▶ _Problem requirements_: Return the following from the records below: each line, word for word, starting with the line that contains "(if Z.of_nat i" and going on through the line that contains "(index =? zlen opts)", with nothing outside that range.

▶ _Data for the task_:
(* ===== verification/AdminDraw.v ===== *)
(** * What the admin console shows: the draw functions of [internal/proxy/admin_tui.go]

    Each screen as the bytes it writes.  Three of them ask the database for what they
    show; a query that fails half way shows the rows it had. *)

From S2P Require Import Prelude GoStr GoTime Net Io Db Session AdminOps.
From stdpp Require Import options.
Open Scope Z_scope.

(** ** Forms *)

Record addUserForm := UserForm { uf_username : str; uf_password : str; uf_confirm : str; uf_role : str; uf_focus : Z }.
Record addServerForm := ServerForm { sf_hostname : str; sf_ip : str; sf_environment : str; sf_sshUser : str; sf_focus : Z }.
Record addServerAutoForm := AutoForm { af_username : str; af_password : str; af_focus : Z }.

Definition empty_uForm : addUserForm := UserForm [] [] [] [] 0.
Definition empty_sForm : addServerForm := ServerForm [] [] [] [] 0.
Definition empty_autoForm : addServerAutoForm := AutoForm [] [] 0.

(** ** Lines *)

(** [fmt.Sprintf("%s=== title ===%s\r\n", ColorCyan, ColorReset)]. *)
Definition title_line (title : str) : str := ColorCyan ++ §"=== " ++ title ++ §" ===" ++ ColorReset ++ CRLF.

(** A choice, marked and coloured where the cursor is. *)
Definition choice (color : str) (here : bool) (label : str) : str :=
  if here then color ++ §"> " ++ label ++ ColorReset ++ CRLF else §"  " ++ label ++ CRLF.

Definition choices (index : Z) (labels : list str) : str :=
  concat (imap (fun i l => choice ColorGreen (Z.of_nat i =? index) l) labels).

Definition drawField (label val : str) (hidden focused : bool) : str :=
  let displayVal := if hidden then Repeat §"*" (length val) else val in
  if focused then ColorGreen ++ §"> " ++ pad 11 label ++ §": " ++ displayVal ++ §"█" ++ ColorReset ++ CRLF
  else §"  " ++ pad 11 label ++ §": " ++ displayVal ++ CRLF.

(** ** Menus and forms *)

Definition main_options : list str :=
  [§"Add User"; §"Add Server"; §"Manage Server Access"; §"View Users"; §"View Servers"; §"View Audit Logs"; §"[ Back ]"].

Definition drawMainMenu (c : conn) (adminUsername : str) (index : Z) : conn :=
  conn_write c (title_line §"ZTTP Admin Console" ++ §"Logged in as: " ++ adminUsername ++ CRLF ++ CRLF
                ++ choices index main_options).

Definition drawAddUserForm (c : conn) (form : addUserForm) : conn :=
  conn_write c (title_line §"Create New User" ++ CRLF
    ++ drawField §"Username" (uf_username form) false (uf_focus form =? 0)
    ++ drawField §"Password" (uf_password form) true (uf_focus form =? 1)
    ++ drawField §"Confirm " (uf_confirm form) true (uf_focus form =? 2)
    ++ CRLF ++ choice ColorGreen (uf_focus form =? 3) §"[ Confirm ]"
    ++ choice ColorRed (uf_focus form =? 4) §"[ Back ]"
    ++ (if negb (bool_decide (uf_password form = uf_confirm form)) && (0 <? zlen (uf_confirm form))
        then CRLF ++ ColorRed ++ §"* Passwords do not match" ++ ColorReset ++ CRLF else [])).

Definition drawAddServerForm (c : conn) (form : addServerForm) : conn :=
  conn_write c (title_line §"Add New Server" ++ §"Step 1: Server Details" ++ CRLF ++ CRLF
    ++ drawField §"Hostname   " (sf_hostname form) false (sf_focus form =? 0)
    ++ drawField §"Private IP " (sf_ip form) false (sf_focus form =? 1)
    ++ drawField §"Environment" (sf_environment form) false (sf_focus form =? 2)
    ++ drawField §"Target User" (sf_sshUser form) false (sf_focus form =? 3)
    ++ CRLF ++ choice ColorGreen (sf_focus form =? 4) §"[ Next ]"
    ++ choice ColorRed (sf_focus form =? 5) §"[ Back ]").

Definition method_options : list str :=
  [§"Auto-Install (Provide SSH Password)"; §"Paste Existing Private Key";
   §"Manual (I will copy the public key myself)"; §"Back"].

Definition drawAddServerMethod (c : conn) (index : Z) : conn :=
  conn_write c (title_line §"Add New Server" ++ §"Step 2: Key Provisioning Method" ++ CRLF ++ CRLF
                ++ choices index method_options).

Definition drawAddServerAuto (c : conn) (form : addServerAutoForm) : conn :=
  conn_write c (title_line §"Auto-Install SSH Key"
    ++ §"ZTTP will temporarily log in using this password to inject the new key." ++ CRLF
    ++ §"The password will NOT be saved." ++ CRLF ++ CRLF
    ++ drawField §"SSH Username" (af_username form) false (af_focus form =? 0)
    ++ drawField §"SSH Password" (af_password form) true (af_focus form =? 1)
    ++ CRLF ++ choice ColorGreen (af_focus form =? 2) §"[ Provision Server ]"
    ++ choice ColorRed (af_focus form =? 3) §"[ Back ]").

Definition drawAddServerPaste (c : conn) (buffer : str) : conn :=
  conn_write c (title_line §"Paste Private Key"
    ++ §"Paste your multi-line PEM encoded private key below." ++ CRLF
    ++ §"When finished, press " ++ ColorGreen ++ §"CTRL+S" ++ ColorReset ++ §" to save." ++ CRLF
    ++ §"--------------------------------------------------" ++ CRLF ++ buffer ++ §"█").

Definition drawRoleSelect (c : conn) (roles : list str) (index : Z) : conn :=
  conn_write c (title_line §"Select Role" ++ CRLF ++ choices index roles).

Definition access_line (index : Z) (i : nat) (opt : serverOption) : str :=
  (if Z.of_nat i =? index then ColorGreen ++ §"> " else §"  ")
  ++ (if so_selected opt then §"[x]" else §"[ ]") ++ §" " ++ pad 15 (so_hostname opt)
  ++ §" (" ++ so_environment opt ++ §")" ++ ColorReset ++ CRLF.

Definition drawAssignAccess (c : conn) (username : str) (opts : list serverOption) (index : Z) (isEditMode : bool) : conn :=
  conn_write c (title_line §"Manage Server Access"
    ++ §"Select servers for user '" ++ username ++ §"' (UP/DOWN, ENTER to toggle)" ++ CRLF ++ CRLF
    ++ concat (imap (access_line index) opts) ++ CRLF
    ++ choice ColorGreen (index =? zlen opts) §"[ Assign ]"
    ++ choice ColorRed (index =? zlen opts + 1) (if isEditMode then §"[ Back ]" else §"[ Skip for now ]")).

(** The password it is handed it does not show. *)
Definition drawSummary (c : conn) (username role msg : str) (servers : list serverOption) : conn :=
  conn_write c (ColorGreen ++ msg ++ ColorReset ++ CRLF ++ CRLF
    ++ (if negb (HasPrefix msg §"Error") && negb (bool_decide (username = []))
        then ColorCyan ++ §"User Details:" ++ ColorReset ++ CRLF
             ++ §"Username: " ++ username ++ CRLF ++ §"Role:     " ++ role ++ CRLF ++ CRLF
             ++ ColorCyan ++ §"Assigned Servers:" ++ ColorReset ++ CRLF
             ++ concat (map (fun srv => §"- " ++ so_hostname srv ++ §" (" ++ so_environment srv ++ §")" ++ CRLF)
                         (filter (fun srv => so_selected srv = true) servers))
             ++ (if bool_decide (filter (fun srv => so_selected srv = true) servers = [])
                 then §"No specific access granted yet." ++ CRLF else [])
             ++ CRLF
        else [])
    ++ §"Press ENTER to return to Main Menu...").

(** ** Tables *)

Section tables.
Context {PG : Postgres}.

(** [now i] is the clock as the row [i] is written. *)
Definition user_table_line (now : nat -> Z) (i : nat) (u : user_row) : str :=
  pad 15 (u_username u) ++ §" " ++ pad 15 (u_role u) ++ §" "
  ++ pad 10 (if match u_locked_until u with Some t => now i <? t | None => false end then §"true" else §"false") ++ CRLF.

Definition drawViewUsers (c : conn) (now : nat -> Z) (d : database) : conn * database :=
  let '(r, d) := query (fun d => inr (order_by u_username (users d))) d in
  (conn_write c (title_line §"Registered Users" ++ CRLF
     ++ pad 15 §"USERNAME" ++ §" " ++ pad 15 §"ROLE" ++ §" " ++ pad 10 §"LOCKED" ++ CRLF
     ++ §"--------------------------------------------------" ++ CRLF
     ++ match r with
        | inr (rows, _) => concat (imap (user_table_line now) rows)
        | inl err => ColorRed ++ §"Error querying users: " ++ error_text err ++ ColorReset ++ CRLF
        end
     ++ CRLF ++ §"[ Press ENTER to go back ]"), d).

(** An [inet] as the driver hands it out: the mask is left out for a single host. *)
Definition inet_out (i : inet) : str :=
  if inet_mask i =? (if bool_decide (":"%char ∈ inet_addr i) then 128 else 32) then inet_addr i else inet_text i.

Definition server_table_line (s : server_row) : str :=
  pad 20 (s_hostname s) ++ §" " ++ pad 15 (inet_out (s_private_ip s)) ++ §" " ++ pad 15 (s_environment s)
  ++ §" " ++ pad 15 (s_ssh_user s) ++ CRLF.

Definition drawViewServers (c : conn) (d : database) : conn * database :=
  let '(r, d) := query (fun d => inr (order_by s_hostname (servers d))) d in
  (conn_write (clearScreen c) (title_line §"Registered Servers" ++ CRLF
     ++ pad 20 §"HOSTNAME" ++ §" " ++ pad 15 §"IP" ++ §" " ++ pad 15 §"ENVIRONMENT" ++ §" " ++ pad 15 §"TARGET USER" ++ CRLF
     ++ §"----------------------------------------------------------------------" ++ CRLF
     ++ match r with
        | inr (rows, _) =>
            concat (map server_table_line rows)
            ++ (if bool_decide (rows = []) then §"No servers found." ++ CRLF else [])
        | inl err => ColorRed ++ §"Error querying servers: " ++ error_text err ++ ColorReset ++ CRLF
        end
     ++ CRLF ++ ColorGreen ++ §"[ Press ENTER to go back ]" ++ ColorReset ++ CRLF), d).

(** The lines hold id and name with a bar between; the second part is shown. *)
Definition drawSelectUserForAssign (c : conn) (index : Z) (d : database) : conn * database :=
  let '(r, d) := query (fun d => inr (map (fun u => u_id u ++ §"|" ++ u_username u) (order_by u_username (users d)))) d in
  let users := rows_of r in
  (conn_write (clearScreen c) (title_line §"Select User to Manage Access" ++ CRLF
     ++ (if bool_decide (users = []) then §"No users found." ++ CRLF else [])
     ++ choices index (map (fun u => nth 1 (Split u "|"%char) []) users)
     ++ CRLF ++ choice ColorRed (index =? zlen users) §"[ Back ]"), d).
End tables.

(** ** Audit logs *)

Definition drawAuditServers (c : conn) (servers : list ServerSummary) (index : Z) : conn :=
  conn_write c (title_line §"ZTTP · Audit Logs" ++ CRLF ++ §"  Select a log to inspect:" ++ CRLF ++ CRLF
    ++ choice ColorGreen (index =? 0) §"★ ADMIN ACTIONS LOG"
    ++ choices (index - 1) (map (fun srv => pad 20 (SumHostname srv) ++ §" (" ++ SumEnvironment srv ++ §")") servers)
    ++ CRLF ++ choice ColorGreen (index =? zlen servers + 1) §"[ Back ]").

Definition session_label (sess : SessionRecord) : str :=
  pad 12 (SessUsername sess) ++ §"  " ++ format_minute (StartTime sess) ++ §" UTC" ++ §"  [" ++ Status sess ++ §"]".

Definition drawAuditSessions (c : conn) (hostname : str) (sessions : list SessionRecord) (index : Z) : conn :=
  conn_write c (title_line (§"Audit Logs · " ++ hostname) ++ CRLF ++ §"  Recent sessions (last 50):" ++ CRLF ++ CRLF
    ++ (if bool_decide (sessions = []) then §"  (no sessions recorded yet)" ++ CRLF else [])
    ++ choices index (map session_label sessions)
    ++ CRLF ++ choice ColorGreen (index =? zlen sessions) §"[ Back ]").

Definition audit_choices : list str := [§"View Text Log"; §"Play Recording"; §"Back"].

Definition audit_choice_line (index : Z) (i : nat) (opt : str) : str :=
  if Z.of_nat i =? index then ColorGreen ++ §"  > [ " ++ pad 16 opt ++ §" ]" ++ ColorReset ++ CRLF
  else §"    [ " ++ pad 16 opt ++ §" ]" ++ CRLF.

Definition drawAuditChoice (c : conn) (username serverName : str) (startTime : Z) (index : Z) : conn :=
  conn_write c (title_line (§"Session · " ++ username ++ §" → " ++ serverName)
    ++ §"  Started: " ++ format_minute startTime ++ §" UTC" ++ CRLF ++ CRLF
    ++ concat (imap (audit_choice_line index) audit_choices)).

--

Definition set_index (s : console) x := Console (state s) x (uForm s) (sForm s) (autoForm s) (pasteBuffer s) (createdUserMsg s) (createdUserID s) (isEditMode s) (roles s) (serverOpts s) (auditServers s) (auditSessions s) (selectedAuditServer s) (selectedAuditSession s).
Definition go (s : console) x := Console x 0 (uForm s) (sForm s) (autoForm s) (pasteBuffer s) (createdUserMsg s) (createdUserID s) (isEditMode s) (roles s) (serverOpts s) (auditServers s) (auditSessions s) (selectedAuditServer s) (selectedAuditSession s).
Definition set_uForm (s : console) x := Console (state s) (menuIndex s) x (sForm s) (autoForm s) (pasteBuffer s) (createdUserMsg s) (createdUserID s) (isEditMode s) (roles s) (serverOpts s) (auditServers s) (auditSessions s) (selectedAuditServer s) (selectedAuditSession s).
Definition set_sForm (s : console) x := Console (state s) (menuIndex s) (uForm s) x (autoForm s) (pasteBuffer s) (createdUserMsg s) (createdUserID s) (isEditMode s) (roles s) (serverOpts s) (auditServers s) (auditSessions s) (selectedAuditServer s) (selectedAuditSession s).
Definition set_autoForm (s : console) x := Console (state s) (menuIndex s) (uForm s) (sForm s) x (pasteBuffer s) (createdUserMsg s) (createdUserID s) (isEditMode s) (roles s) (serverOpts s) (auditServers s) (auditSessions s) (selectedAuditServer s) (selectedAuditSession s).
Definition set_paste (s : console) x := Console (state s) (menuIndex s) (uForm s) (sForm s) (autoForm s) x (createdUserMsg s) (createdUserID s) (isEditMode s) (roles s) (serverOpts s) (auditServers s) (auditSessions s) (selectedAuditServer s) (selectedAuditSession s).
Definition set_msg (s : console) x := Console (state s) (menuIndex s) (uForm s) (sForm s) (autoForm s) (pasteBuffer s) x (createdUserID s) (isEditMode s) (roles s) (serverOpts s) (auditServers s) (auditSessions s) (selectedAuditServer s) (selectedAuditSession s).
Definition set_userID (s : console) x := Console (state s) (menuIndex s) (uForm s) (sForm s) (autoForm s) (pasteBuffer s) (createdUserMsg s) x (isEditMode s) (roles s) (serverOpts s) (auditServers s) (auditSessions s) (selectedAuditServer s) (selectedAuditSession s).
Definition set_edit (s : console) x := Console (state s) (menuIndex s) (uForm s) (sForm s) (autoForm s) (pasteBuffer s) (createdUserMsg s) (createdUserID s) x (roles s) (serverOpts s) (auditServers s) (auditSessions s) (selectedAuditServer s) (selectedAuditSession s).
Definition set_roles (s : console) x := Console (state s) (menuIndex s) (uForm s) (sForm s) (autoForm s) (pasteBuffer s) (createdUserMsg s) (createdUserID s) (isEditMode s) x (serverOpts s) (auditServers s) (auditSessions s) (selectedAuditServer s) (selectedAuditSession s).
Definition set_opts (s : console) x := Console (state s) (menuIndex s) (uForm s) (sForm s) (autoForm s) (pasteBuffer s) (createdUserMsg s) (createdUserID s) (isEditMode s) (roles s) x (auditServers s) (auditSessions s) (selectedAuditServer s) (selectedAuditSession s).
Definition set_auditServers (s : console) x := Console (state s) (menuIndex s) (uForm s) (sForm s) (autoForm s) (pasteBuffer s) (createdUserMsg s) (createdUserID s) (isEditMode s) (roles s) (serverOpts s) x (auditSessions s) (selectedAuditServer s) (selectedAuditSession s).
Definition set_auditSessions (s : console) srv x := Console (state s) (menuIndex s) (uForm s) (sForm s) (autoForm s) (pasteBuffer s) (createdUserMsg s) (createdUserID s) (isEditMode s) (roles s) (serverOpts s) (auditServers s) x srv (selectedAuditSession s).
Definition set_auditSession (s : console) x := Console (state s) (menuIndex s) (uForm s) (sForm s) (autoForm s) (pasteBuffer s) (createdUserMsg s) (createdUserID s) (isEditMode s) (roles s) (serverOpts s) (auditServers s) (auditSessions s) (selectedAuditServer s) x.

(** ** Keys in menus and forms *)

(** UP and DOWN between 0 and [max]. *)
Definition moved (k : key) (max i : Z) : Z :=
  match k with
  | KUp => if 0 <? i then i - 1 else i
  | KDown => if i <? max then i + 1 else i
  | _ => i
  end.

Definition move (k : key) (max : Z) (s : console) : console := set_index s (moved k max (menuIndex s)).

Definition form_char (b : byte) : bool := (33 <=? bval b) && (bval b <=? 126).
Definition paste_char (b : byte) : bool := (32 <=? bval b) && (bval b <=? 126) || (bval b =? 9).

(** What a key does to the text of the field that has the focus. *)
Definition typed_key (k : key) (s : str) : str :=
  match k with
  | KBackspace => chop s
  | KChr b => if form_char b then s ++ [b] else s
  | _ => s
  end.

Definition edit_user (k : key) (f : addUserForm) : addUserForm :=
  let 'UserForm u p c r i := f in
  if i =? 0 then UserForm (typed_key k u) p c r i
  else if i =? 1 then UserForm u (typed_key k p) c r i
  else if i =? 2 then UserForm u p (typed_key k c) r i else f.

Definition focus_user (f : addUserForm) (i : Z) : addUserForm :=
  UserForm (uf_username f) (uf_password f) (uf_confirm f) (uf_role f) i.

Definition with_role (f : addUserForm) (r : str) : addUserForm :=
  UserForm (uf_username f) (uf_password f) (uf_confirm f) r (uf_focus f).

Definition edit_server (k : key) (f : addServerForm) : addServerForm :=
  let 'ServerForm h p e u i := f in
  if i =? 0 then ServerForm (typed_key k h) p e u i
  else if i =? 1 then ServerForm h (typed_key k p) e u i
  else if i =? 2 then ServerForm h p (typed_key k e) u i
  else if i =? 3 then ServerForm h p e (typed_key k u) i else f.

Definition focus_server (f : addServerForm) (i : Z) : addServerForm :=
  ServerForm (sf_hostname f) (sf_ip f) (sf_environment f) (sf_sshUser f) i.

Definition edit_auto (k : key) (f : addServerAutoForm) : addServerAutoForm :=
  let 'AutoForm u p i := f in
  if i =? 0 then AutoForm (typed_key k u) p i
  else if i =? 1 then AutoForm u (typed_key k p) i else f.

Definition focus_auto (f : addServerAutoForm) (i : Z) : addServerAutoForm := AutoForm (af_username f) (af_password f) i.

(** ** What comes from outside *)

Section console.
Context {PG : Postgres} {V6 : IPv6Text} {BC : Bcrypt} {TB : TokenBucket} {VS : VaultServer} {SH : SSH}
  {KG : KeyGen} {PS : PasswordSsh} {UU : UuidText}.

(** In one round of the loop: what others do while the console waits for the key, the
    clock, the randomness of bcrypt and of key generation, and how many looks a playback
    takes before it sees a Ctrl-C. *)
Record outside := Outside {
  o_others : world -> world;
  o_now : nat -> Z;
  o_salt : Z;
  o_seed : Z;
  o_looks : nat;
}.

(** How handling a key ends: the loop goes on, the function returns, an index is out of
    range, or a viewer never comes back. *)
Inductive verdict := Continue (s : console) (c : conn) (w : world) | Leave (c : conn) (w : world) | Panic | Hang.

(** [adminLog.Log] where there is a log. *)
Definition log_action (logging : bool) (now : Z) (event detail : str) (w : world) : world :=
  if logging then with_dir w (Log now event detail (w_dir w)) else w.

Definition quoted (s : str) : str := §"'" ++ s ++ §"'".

▶ _Completed task_:
  (if Z.of_nat i =? index then ColorGreen ++ §"> " else §"  ")
  ++ (if so_selected opt then §"[x]" else §"[ ]") ++ §" " ++ pad 15 (so_hostname opt)
  ++ §" (" ++ so_environment opt ++ §")" ++ ColorReset ++ CRLF.

Definition drawAssignAccess (c : conn) (username : str) (opts : list serverOption) (index : Z) (isEditMode : bool) : conn :=
  conn_write c (title_line §"Manage Server Access"
    ++ §"Select servers for user '" ++ username ++ §"' (UP/DOWN, ENTER to toggle)" ++ CRLF ++ CRLF
    ++ concat (imap (access_line index) opts) ++ CRLF
    ++ choice ColorGreen (index =? zlen opts) §"[ Assign ]"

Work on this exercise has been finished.